▶ _TO DO_
Starting at the line containing "properties of the" and ending at the line containing "Definition Path : Type := list string.", print every line of the material below exactly, both ends included, and stop there.

--- THE DATA ---

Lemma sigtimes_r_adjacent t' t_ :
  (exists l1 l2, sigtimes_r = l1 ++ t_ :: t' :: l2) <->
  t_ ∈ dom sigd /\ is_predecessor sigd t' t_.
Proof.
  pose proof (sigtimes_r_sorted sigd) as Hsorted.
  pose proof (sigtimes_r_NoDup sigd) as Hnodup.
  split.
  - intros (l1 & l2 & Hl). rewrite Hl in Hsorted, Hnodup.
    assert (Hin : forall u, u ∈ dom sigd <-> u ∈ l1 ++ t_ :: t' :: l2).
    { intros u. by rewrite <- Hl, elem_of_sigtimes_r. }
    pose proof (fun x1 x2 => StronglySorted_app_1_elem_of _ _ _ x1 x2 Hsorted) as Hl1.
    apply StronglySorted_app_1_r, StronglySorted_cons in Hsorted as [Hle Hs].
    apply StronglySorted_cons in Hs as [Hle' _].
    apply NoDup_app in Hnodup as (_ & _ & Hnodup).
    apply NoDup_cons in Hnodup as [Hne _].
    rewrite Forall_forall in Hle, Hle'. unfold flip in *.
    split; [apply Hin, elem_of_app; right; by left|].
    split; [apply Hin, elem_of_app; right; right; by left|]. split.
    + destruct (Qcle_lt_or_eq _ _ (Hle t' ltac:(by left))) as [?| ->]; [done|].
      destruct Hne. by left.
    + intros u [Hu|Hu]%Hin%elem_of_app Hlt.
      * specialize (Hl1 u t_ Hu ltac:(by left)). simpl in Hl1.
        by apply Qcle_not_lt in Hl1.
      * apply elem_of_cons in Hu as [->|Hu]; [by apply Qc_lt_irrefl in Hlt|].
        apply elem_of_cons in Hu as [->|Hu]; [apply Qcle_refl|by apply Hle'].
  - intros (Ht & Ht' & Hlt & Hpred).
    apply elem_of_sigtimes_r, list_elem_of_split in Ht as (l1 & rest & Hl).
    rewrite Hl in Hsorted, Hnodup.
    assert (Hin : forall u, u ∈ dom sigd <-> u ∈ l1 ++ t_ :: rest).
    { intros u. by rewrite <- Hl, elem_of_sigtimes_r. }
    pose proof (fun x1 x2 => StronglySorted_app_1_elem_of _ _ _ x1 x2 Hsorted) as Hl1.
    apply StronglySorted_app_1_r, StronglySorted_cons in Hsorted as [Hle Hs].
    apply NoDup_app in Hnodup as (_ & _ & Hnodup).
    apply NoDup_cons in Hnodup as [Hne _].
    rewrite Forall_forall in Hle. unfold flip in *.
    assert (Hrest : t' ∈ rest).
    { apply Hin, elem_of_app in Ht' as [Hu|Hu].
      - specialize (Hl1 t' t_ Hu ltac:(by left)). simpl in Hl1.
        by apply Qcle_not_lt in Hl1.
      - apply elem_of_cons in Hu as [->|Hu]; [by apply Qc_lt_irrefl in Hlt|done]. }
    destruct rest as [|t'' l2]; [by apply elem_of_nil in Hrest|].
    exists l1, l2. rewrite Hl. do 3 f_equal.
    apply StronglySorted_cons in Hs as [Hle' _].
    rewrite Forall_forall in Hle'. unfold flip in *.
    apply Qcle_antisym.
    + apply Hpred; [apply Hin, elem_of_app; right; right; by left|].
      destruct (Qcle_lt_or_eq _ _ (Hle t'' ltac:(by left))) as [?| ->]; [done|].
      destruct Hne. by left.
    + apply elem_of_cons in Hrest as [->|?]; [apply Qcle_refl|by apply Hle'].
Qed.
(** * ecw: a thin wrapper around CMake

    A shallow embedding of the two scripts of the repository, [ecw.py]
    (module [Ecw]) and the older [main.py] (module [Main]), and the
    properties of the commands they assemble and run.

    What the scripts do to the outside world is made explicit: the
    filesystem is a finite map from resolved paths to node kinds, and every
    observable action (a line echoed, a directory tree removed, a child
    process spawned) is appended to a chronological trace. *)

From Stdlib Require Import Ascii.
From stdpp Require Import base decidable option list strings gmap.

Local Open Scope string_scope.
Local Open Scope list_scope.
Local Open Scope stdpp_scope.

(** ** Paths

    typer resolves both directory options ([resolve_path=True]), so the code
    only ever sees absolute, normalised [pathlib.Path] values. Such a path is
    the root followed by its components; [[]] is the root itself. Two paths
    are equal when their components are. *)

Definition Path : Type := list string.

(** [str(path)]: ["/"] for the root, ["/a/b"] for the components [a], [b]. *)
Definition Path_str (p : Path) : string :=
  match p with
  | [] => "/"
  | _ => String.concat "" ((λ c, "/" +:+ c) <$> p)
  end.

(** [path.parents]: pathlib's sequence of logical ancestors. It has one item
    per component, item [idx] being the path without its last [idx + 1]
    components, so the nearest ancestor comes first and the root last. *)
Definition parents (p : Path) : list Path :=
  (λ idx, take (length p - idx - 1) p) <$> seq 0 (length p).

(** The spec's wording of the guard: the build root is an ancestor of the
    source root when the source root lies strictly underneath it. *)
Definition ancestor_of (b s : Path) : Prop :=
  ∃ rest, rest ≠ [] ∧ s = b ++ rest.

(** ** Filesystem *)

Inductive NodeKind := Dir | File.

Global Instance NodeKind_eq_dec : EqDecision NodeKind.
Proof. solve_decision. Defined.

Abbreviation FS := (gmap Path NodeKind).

---

▶ _ANSWER SECTION_
    properties of the commands they assemble and run.

    What the scripts do to the outside world is made explicit: the
    filesystem is a finite map from resolved paths to node kinds, and every
    observable action (a line echoed, a directory tree removed, a child
    process spawned) is appended to a chronological trace. *)

From Stdlib Require Import Ascii.
From stdpp Require Import base decidable option list strings gmap.

Local Open Scope string_scope.
Local Open Scope list_scope.
Local Open Scope stdpp_scope.

(** ** Paths

    typer resolves both directory options ([resolve_path=True]), so the code
    only ever sees absolute, normalised [pathlib.Path] values. Such a path is
    the root followed by its components; [[]] is the root itself. Two paths
    are equal when their components are. *)

Definition Path : Type := list string.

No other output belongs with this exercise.